[Start of section]

(* ===== verification/Records.v ===== *)
(** * Records: the product records the component sends

    [onSubmit] (lines 117-161) sends [produtoForm.value], with [id]
    overwritten in edit mode, to [updateProduto] or [addProduto].  The
    spec's data model (spec 3) gives a product five fields, the derived
    [dataFimGarantia] included.  This file proves what the code actually
    sends: in every reachable state, every record in the trace has
    exactly the keys of [createForm]'s controls, in their order. *)

From Stdlib Require Import ZArith String List Bool Lia.
From stdpp Require Import gmap strings.
From S2P Require Import Prelude JsNumber JsDate JsValue Validators Form Component.
Import ListNotations.

Module Records.
Import JsNumber JsDate JsValue Form Component.

(** The keys of a record the component sends. *)
Definition produto_keys : list string := ["id"; "nome"; "dataCompra"; "duracaoGarantiaMeses"].

(** The record a call to the service carries, if any. *)
Definition payload (e : effect) : option obj :=
  match e with
  | UpdateProduto p | AddProduto p => Some p
  | _ => None
  end.

(** ** Lemmas *)

Lemma set_prop_keys (o : obj) (k : string) (v : value) :
  has_key o k = true -> map fst (set_prop o k v) = map fst o.
Proof.
  unfold set_prop. intros ->. rewrite map_map.
  apply map_ext. intros [k' v']. cbn. destruct (String.eqb_spec k' k); cbn; congruence.
Qed.

Section Trace.
Context `{TZ : LocalTZA}.

(** Every event but a submission appends only calls without a record. *)
Lemma step_log (s : state) (ev : event) :
  (ev = Submit /\ initialized s = true /\ step s ev = onSubmit s) \/
  exists es, log (step s ev) = app (log s) es /\ forall e, In e es -> payload e = None.
Proof.
  destruct ev; cbn [step]; destruct (initialized s); cbn [negb];
    try (left; auto; fail); right.
  all: try (destruct (fetching s)); try (destruct (route_active s)); cbn [negb].
  all: unfold ngOnInit, on_params, on_produto, on_fetch_error, on_input, calcularDataFimGarantia,
         on_request_done, on_result, on_update_result, on_add_result,
         with_form, with_heap, with_fetching.
  all: repeat case_match; cbn [log];
    first [ exists (@nil effect); split; [rewrite app_nil_r; reflexivity|intros e0 []]
          | eexists; split; [reflexivity|]; intros e0 He; cbn in He;
            repeat destruct He as [<-|He]; try contradiction; reflexivity ].
Qed.

End Trace.

(** C9: every product record the component sends to [updateProduto] or
    [addProduto] has exactly the keys id, nome, dataCompra and
    duracaoGarantiaMeses, in this order: never [dataFimGarantia], which
    the spec's data model lists, and always [id], also in create mode. *)
Theorem sent_records_typed `{LocalTZA} (s : state) :
  reachable s -> forall e p, In e (log s) -> payload e = Some p -> map fst p = produto_keys.
Proof.
  intros Hr. induction Hr as [|s ev Hr Ht]; [intros e p []|].
  destruct (reachable_inv s Hr) as (_ & Hshape & _).
  destruct (step_log s ev) as [(-> & Hi & ->) | (es & -> & Hes)].
  - assert (Hk : map fst (form_value (produtoForm s)) = produto_keys)
      by (rewrite (form_value_keys _ _ (Hshape Hi)); reflexivity).
    intros e p Hin Hp. unfold onSubmit in Hin.
    destruct (isEditing s); cbn [log] in Hin; apply in_app_or in Hin as [Hin|[<-|[]]];
      try exact (Ht e p Hin Hp); cbn in Hp; injection Hp as <-;
      first [exact Hk | rewrite set_prop_keys; [exact Hk|rewrite has_key_keys, Hk; reflexivity]].
  - intros e p Hin Hp. apply in_app_or in Hin as [Hin|Hin];
      [exact (Ht e p Hin Hp)|]. rewrite (Hes e Hin) in Hp. discriminate.
Qed.

Section Witnesses.
#[local] Existing Instance UTC_zone.

Lemma sent_records_typed_witness :
  let s := run init_state [NgOnInit [("id", "7")]; UserInput "nome" (IText "TV"); Submit] in
  reachable s /\
  forall e p, In e (log s) -> payload e = Some p -> map fst p = produto_keys.
Proof.
  intros s. assert (Hr : reachable s) by (apply run_reachable, reach_init).
  split; [exact Hr|]. exact (sent_records_typed s Hr).
Defined.

End Witnesses.

End Records.
(** Decoding of a UTF-8 literal into code points. *)
Fixpoint utf8_dec (bs : list N) : pystr :=
  match bs with
  | [] => []
  | b :: r =>
      if (b <? 128)%N then b :: utf8_dec r
      else if (b <? 224)%N then
        match r with
        | b1 :: r1 => ((b - 192) * 64 + (b1 - 128))%N :: utf8_dec r1
        | _ => []
        end
      else if (b <? 240)%N then
        match r with
        | b1 :: b2 :: r2 =>
            ((b - 224) * 4096 + (b1 - 128) * 64 + (b2 - 128))%N :: utf8_dec r2
        | _ => []
        end
      else
        match r with
        | b1 :: b2 :: b3 :: r3 =>
            ((b - 240) * 262144 + (b1 - 128) * 4096 + (b2 - 128) * 64 + (b3 - 128))%N
              :: utf8_dec r3
        | _ => []
        end
  end.

Definition py (s : string) : pystr :=
  utf8_dec (List.map N_of_ascii (list_ascii_of_string s)).

Definition chr (s : string) : char := List.hd 0%N (py s).

Definition is_ascii (c : char) : bool := (c <? 128)%N.

Definition in_range (lo hi c : N) : bool := (lo <=? c)%N && (c <=? hi)%N.

Definition ascii_digit (c : char) : bool := in_range 48 57 c.
Definition ascii_lower_letter (c : char) : bool := in_range 97 122 c.
Definition ascii_upper_letter (c : char) : bool := in_range 65 90 c.
Definition ascii_alnum (c : char) : bool :=
  ascii_digit c || ascii_lower_letter c || ascii_upper_letter c.

(** [str.isspace] on one character, which is also [\s] of [re] on [str]
    patterns and what [str.strip()] removes: the characters of bidirectional
    type WS, B or S, or of category Zs. *)
Definition isspace (c : char) : bool :=
  in_range 9 13 c || in_range 28 32 c || (c =? 133)%N || (c =? 160)%N
  || (c =? 5760)%N || in_range 8192 8202 c || (c =? 8232)%N || (c =? 8233)%N
  || (c =? 8239)%N || (c =? 8287)%N || (c =? 12288)%N.

(** The space characters of C's locale, [Py_ISSPACE]. *)
Definition c_isspace (c : char) : bool := in_range 9 13 c || (c =? 32)%N.

Fixpoint drop_while (p : char -> bool) (s : pystr) : pystr :=
  match s with
  | [] => []
  | c :: t => if p c then drop_while p t else s
  end.

Definition lstrip_by (p : char -> bool) (s : pystr) : pystr := drop_while p s.

(** The string without its longest suffix of characters satisfying [p]. *)
Fixpoint rstrip_by (p : char -> bool) (s : pystr) : pystr :=
  match s with
  | [] => []
  | c :: t =>
      match rstrip_by p t with
      | [] => if p c then [] else [c]
      | r => c :: r
      end
  end.
Definition strip_by (p : char -> bool) (s : pystr) : pystr :=
  rstrip_by p (lstrip_by p s).

(** [s.strip()] *)
Definition py_strip (s : pystr) : pystr := strip_by isspace s.

Definition str_eqb (a b : pystr) : bool := bool_decide (a = b).

Fixpoint startswith (p s : pystr) : bool :=
  match p, s with
  | [], _ => true
  | c :: p', d :: s' => (c =? d)%N && startswith p' s'
  | _ :: _, [] => false
  end.

Definition endswith (p s : pystr) : bool := startswith (rev p) (rev s).

(** [p in s] *)
Fixpoint contains (p s : pystr) : bool :=
  startswith p s || match s with [] => false | _ :: t => contains p t end.

(** The Unicode character database and the other facts of the Python
    runtime that [build.py] relies on and that are no part of it.  The
    Unicode fields are consulted for non-ASCII text only. *)
Record runtime : Type := {
  u_lower : pystr -> pystr;          (* str.lower() *)
  u_nfd : pystr -> pystr;            (* unicodedata.normalize("NFD", _) *)
  u_is_Mn : char -> bool;            (* unicodedata.category(_) == "Mn" *)
  u_isalnum : char -> bool;          (* str.isalnum(), for \w and \b *)
  u_isdigit : char -> bool;          (* str.isdigit() *)
  u_decimal : char -> option Z;      (* Py_UNICODE_TODECIMAL *)
  float_repr : spec_float -> pystr;  (* repr of a float *)
  script_dir : pystr;                (* SCRIPT_DIR *)
  path_join : pystr -> pystr -> pystr;   (* os.path.join *)
  path_relpath : pystr -> pystr -> pystr; (* os.path.relpath *)
  path_isdir : pystr -> bool;        (* os.path.isdir *)
  path_isfile : pystr -> bool        (* os.path.isfile *)
}.

(** ** Values

    What a spreadsheet cell holds once loaded ([cell.value]), which is also
    what the JSON document holds at its leaves.  A cell formatted as a date
    loads as a [datetime] object; such cells are outside the model. *)
Inductive value : Type :=
| VNone
| VBool (b : bool)
| VInt (n : Z)
| VFloat (f : spec_float)
| VStr (s : pystr).
Lemma for_in_nothing {A : Type} (body : A -> list WebsiteReport -> M E (list WebsiteReport))
    (xs : list A) (reports : list WebsiteReport) :
  (forall x s, sat (body x s) (unchanged s)) ->
  sat (for_in xs reports body) (unchanged reports).
Proof.
  intros Hbody.
  apply (sat_for_in body (fun _ s => unchanged s) (fun _ s => unchanged s)).
  - exact Hbody.
  - intros s. split; [reflexivity | now intros ? [= <-]].
  - intros x xs0 s s1 t1 r t2 [A1 H1] [A2 H2]. unfold unchanged, analyzed in *.
    rewrite omap_app, A1, A2. split; [reflexivity |].
    intros s2 ->. rewrite (H2 s2 eq_refl). now apply H1.
  - intros x xs0 s e t [A1 _]. split; [exact A1 | intros ? [=]].
  - intros x xs0 s t [A1 _]. split; [exact A1 | intros ? [=]].
Qed.

Lemma run_query_nothing (q sq : string) (reports : list WebsiteReport) :
  sat (E := E) (run_query self q sq reports) (unchanged reports).
Proof.
  unfold run_query. apply sat_bind.
  eapply sat_conseq.
  { apply sat_and; [apply google_search_sat |].
    instantiate (1 := fun _ t => analyzed t = []).
    unfold _google_search. apply sat_try_except. apply sat_external; [reflexivity |].
    intros e. eapply sat_conseq; [apply scrape_sat |]. intros r t [_ ->]. reflexivity. }
  simpl. intros [urls | e |] t [(Hr & _) Ha]; [| split; [exact Ha | intros ? [=]] | congruence].
  eapply sat_conseq; [apply for_in_nothing; intros; apply visit_url_nothing |].
  intros r t2 [A2 H2]. unfold unchanged, analyzed in *.
  rewrite omap_app, Ha, A2. split; [reflexivity | exact H2].
Qed.

Ltac quiet :=
  cbv beta; unfold analyzed in *; repeat rewrite ?omap_app;
  repeat match goal with H : omap _ _ = [] |- _ => rewrite H end; reflexivity.

Lemma loop_body_nothing (q : string) (v : loop_vars) :
  sat (E := E) (loop_body self q v)
    (fun r t => analyzed t = []
                /\ forall p, r = Ok p -> all_reports (vars_of p) = all_reports v).
Proof.
  unfold loop_body, _call_openai_with_tools. apply sat_bind. apply sat_external;
    [| intros e; split; [quiet | intros ? [=]]].
  intros resp.
  destruct (tool_calls resp) as [| tc rest];
    [apply sat_ret; split; [quiet | now intros ? [= <-]] |].
  destruct (negb _); [apply sat_ret; split; [quiet | now intros ? [= <-]] |].
  apply sat_bind. eapply sat_conseq; [apply json_loads_sat |].
  intros [args | e |] t0 [Hr0 ->]; [| split; [quiet | intros ? [=]] | congruence].
  apply sat_bind.
  eapply sat_conseq; [apply for_in_nothing; intros; apply run_query_nothing |].
  intros [found | e |] t1 [A1 H1]; [| split; [quiet | intros ? [=]] ..].
  specialize (H1 found eq_refl). subst found.
  apply sat_bind. apply sat_external; [| intros e; split; [quiet | intros ? [=]]].
  intros resp2.
  destruct (tool_calls resp2) as [| tc2 rest2];
    [apply sat_ret; split; [quiet | now intros ? [= <-]] |].
  destruct (String.eqb _ _); [| apply sat_ret; split; [quiet | now intros ? [= <-]]].
  apply sat_bind. eapply sat_conseq; [apply json_loads_sat |].
  intros [args2 | e |] t2 [Hr2 ->]; [| split; [quiet | intros ? [=]] | congruence].
  destruct (default false (has_sufficient_info args2)); apply sat_ret;
    (split; [quiet | now intros ? [= <-]]).
Qed.

Lemma while_loop_nothing (q : string) (fuel : nat) :
  forall v, sat (E := E) (while_loop self fuel q v)
              (fun r t => analyzed t = []
                          /\ forall v1, r = Ok v1 -> all_reports v1 = all_reports v).
Proof.
  induction fuel as [| fuel IH]; intros v; simpl; destruct (count v <? max_loops self).
  - intros w. split; [reflexivity | intros ? [=]].
  - apply sat_ret. split; [reflexivity | now intros ? [= <-]].
  - apply sat_bind. eapply sat_conseq; [apply loop_body_nothing |].
    intros [p | e |] t1 [A1 H1]; [| split; [exact A1 | intros ? [=]] ..].
    specialize (H1 p eq_refl). destruct p as [v1 | v1]; simpl in *.
    + apply sat_ret. split; [quiet | now intros ? [= <-]].
    + eapply sat_conseq; [apply IH |]. intros r t2 [A2 H2].
      split; [quiet |]. intros v2 ->. rewrite (H2 v2 eq_refl). exact H1.
  - apply sat_ret. split; [reflexivity | now intros ? [= <-]].
Qed.

Lemma research_subcomponent_nothing (fuel : nat) (q : string) (c : Z) :
  sat (E := E) (_research_subcomponent self fuel q c)
    (fun r t => analyzed t = [] /\ forall res, r = Ok res -> reports res = []).
Proof.
  unfold _research_subcomponent. apply sat_bind.
  eapply sat_conseq; [apply while_loop_nothing |].
  intros [v | e |] t [A H]; [| split; [exact A | intros ? [=]] ..].
  apply sat_ret. split; [quiet |]. intros ? [= <-]. simpl. exact (H v eq_refl).
Qed.

End NoPages.
(** *** The blink trigger *)

(** C3: on a non-empty chunk the space bar is pressed exactly when
    [max(ch_data) - min(ch_data)] is greater than [BLINK_THRESHOLD] (the two
    booleans are equal); a difference equal to the threshold does not press
    it (equal and pressed never hold together).  Here [max(ch_data)] is a
    sample of the chunk that no sample of the chunk compares greater than,
    [min(ch_data)] a sample that none compares smaller than, and each is NaN
    exactly when the first sample of the chunk is. *)
Theorem blink_trigger_iff {FState : Type} (notch : Filter float64 FState)
        (compute_band_powers : list float64 -> Z -> BandPowerVector)
        (fs : Z) (st : LoopState)
        (eeg_data : list (list float64)) (ch_data : list float64)
        (Hsel : select_channel eeg_data = inr ch_data) :
  exists mx mn,
    py_max ch_data = inr mx /\ py_min ch_data = inr mn /\
    (In mx ch_data /\
     forallb (fun x => negb (gtb x mx)) ch_data = true /\
     is_nan mx = is_nan (hd zero ch_data)) /\
    (In mn ch_data /\
     forallb (fun x => negb (ltb x mn)) ch_data = true /\
     is_nan mn = is_nan (hd zero ch_data)) /\
    fired (fst (process_chunk notch compute_band_powers fs st eeg_data))
    = gtb (sub mx mn) (of_Z BLINK_THRESHOLD) /\
    SFeqb (sub mx mn) (of_Z BLINK_THRESHOLD)
    && fired (fst (process_chunk notch compute_band_powers fs st eeg_data))
    = false.
Proof.
  destruct (select_channel_nonempty _ _ Hsel) as [_ Hne].
  destruct ch_data as [| x rest]; [congruence |].
  destruct (py_max_spec x rest) as (mx & Hmx & Hmx_in & Hmx_top & Hmx_nan).
  destruct (py_min_spec x rest) as (mn & Hmn & Hmn_in & Hmn_bot & Hmn_nan).
  exists mx, mn. split; [exact Hmx |]. split; [exact Hmn |].
  split; [repeat split; assumption |].
  split; [repeat split; assumption |].
  rewrite (process_chunk_fired notch compute_band_powers fs st
             eeg_data (x :: rest) mx mn Hsel Hmx Hmn).
  split; [reflexivity |]. apply eqb_and_gtb.
Qed.

Lemma blink_trigger_iff_witness :
  select_channel [muse_sample 0; muse_sample 200] = inr [of_Z 0; of_Z 200] /\
  exists mx mn,
    py_max [of_Z 0; of_Z 200] = inr mx /\ py_min [of_Z 0; of_Z 200] = inr mn /\
    (In mx [of_Z 0; of_Z 200] /\
     forallb (fun x => negb (gtb x mx)) [of_Z 0; of_Z 200] = true /\
     is_nan mx = is_nan (hd zero [of_Z 0; of_Z 200])) /\
    (In mn [of_Z 0; of_Z 200] /\
     forallb (fun x => negb (ltb x mn)) [of_Z 0; of_Z 200] = true /\
     is_nan mn = is_nan (hd zero [of_Z 0; of_Z 200])) /\
    fired (fst (process_chunk example_notch example_band_powers 256
                  example_state0 [muse_sample 0; muse_sample 200]))
    = gtb (sub mx mn) (of_Z BLINK_THRESHOLD) /\
    SFeqb (sub mx mn) (of_Z BLINK_THRESHOLD)
    && fired (fst (process_chunk example_notch example_band_powers 256
                     example_state0 [muse_sample 0; muse_sample 200]))
    = false.
Proof.
  split; [reflexivity |].
  apply (blink_trigger_iff example_notch example_band_powers 256 example_state0
           [muse_sample 0; muse_sample 200] [of_Z 0; of_Z 200]).
  reflexivity.
Defined.

(** A dip between two equal peaks: the minimum is the middle sample, not the
    first, and the key is pressed. *)
Example blink_between_equal_peaks :
  py_max [of_Z 300; of_Z 0; of_Z 300] = inr (of_Z 300) /\
  py_min [of_Z 300; of_Z 0; of_Z 300] = inr (of_Z 0) /\
  fired (fst (process_chunk example_notch example_band_powers 256 example_state0
                [muse_sample 300; muse_sample 0; muse_sample 300])) = true.
Proof. repeat split; vm_compute; reflexivity. Qed.

(** The three chunks of the design document: amplitude 201 over 0 presses the
    key, amplitude 200 over 0 does not, one sample at 300 among zeros does. *)
Example blink_examples :
  fired (fst (process_chunk example_notch example_band_powers 256 example_state0
                [muse_sample 0; muse_sample 201])) = true /\
  fired (fst (process_chunk example_notch example_band_powers 256 example_state0
                [muse_sample 0; muse_sample 200])) = false /\
  fired (fst (process_chunk example_notch example_band_powers 256 example_state0
                blink_chunk)) = true.
Proof. repeat split; vm_compute; reflexivity. Qed.

(** C9: a chunk of one sample never presses the key: its maximum and its
    minimum are the same value, their difference is 0 (NaN when the sample is
    an infinity or a NaN), which is not above the threshold 200, a positive
    number. *)
Theorem single_sample_never_fires {FState : Type} (notch : Filter float64 FState)
        (compute_band_powers : list float64 -> Z -> BandPowerVector)
        (fs : Z) (st : LoopState) (sample : list float64) :
  fired (fst (process_chunk notch compute_band_powers fs st [sample])) = false /\
  (forall x : float64,
      py_max [x] = inr x /\ py_min [x] = inr x /\
      gtb (sub x x) (of_Z BLINK_THRESHOLD) = false /\
      sub x x = if is_finite x then zero else S754_nan) /\
  ltb zero (of_Z BLINK_THRESHOLD) = true.
Proof.
  split; [| split; [| reflexivity]].
  - destruct sample as [| x others].
    + reflexivity.
    + assert (Hsel : select_channel [x :: others] = inr [x]).
      { unfold select_channel. cbn [forallb]. rewrite Nat.eqb_refl. reflexivity. }
      rewrite (process_chunk_fired notch compute_band_powers fs st
                 [x :: others] [x] x x Hsel eq_refl eq_refl).
      apply sub_self_below_threshold.
  - intros x. split; [reflexivity |]. split; [reflexivity |].
    split; [apply sub_self_below_threshold | apply sub_self_value].
Qed.

(** *** Start-up *)

(** C8: when the discovery returns no stream the script raises [RuntimeError]
    right after the discovery: it resolved once, opened no inlet, built no
    buffer and pulled nothing. *)
Theorem no_stream_is_fatal {FState : Type} (notch : Filter float64 FState)
        (compute_band_powers : list float64 -> Z -> BandPowerVector)
        (srate : float64) (data : list (list (list float64))) :
  main notch compute_band_powers (mkEnv [] srate data) =
  ([EvPrintLooking; EvResolve], inl RuntimeError) /\
  existsb is_pull (fst (main notch compute_band_powers (mkEnv [] srate data))) = false.
Proof. split; reflexivity. Qed.

(** *** Buffer lengths *)

Lemma example_state1_reachable :
  reachable example_notch example_band_powers 256 example_state1.
Proof.
  apply (reach_step example_notch example_band_powers 256 example_state0 blink_chunk
           (fst (process_chunk example_notch example_band_powers 256
                   example_state0 blink_chunk))).
  - apply reach_init. vm_compute. reflexivity.
  - vm_compute. reflexivity.
Defined.

(** C4: the buffer update returns a buffer of the length it was given, for
    any element type, any chunk (empty or longer than the buffer), with or
    without the filter; hence in every state the loop reaches the sample
    buffer has [fs * BUFFER_LENGTH] elements and the band buffer 21 rows. *)
Theorem buffers_keep_length :
  (forall (A S : Type) (F : Filter A S) (buffer chunk : list A)
          (notch : bool) (filter_state : option S),
      length (fst (update_buffer F buffer chunk notch filter_state)) = length buffer) /\
  (forall (FState : Type) (notch : Filter float64 FState)
          (compute_band_powers : list float64 -> Z -> BandPowerVector)
          (fs : Z) (st : LoopState),
      reachable notch compute_band_powers fs st ->
      length (eeg_buffer st) = Z.to_nat (fs * BUFFER_LENGTH) /\
      length (band_buffer st) = 21%nat).
Proof.
  split.
  - intros A S F buffer chunk notch filter_state. apply update_buffer_length.
  - intros FState notch compute_band_powers fs st H.
    apply (reachable_lengths notch compute_band_powers fs st H).
Qed.

Lemma buffers_keep_length_witness :
  reachable example_notch example_band_powers 256 example_state1 /\
  length (eeg_buffer example_state1) = Z.to_nat (256 * BUFFER_LENGTH) /\
  length (band_buffer example_state1) = 21%nat.
Proof.
  split; [exact example_state1_reachable |].
  apply (proj2 buffers_keep_length float64 example_notch example_band_powers
           256 example_state1).
  exact example_state1_reachable.
Defined.

(** *** Filter state across chunk boundaries *)

(** C5: filtering [c1] and then [c2] with the state returned by the first
    call gives the same output samples, and the same final state, as
    filtering [c1 ++ c2] in one call; the sample buffer after the two updates
    is the buffer after the single update. *)
Theorem filter_state_threading {A S : Type} (F : Filter A S)
        (filter_state : option S) (c1 c2 : list A) (buffer : list A) :
  let first := apply_filter F filter_state c1 in
  let second := apply_filter F (snd first) c2 in
  let u1 := update_buffer F buffer c1 true filter_state in
  let u2 := update_buffer F (fst u1) c2 true (snd u1) in
  apply_filter F filter_state (c1 ++ c2) = (fst first ++ fst second, snd second) /\
  update_buffer F buffer (c1 ++ c2) true filter_state = u2.
Proof.
  cbv zeta. split; [apply apply_filter_app |].
  unfold update_buffer.
  rewrite apply_filter_app.
  destruct (apply_filter F filter_state c1) as [o1 s1]. cbn [fst snd].
  destruct (apply_filter F s1 c2) as [o2 s2]. cbn [fst snd].
  f_equal.
  rewrite (keep_last_length (length buffer) (buffer ++ o1))
    by (rewrite length_app; lia).
  rewrite keep_last_app by (rewrite length_app; lia).
  now rewrite app_assoc.
Qed.

(** *** The smoothed band powers *)

(** C6, as the script has it: the band powers reported by an iteration are
    the column-wise binary64 mean of every row of the band buffer (the rows
    are added in order and the sum is divided by the number of rows), rows
    still at zero included; for 21 zero rows the mean is exactly the zero
    row, and in exact rational arithmetic the mean of equal values is that
    value. *)
Theorem smoothed_is_mean_of_all_rows {FState : Type} (notch : Filter float64 FState)
        (compute_band_powers : list float64 -> Z -> BandPowerVector)
        (fs : Z) (st st' : LoopState) (eeg_data : list (list float64))
        (t : list Event)
        (H : process_chunk notch compute_band_powers fs st eeg_data = (t, inr st')) :
  last t EvPrintClosing = EvPrintBands (np_mean_axis0 (band_buffer st')) /\
  (forall b : Band,
      band b (np_mean_axis0 (band_buffer st')) =
      div (fold_left add (map (band b) (band_buffer st')) zero)
          (of_Z (Z.of_nat (length (band_buffer st'))))) /\
  np_mean_axis0 (repeat zero_row 21) = zero_row /\
  (forall (q : Q) (n : nat), (mean_exact (repeat q (S n)) == q)%Q).
Proof.
  destruct (process_chunk_inv notch compute_band_powers _ _ _ _ _ H)
    as (ch_data & _ & _ & Ht).
  split; [rewrite Ht; apply last_last |].
  split; [intros b; apply np_mean_axis0_band |].
  split; [vm_compute; reflexivity | apply mean_exact_repeat].
Qed.

Lemma smoothed_is_mean_of_all_rows_witness :
  process_chunk example_notch example_band_powers 256 example_state0 blink_chunk
  = (fst (process_chunk example_notch example_band_powers 256
            example_state0 blink_chunk), inr example_state1) /\
  last (fst (process_chunk example_notch example_band_powers 256
               example_state0 blink_chunk)) EvPrintClosing
  = EvPrintBands (np_mean_axis0 (band_buffer example_state1)).
Proof.
  assert (H : process_chunk example_notch example_band_powers 256
                example_state0 blink_chunk
              = (fst (process_chunk example_notch example_band_powers 256
                        example_state0 blink_chunk), inr example_state1))
    by (vm_compute; reflexivity).
  split; [exact H |].
  exact (proj1 (smoothed_is_mean_of_all_rows example_notch example_band_powers
                  256 example_state0 example_state1 blink_chunk _ H)).
Defined.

[End of section]

- TRY IT -
Will you return exactly the lines above from the one with "eeg_data (x :: rest)" down to the one with "is_nan mn = is_nan (hd zero [of_Z", counting both as part of the range?

- SOLUTION TO THIS TASK -
             eeg_data (x :: rest) mx mn Hsel Hmx Hmn).
  split; [reflexivity |]. apply eqb_and_gtb.
Qed.

Lemma blink_trigger_iff_witness :
  select_channel [muse_sample 0; muse_sample 200] = inr [of_Z 0; of_Z 200] /\
  exists mx mn,
    py_max [of_Z 0; of_Z 200] = inr mx /\ py_min [of_Z 0; of_Z 200] = inr mn /\
    (In mx [of_Z 0; of_Z 200] /\
     forallb (fun x => negb (gtb x mx)) [of_Z 0; of_Z 200] = true /\
     is_nan mx = is_nan (hd zero [of_Z 0; of_Z 200])) /\
    (In mn [of_Z 0; of_Z 200] /\
     forallb (fun x => negb (ltb x mn)) [of_Z 0; of_Z 200] = true /\
     is_nan mn = is_nan (hd zero [of_Z 0; of_Z 200])) /\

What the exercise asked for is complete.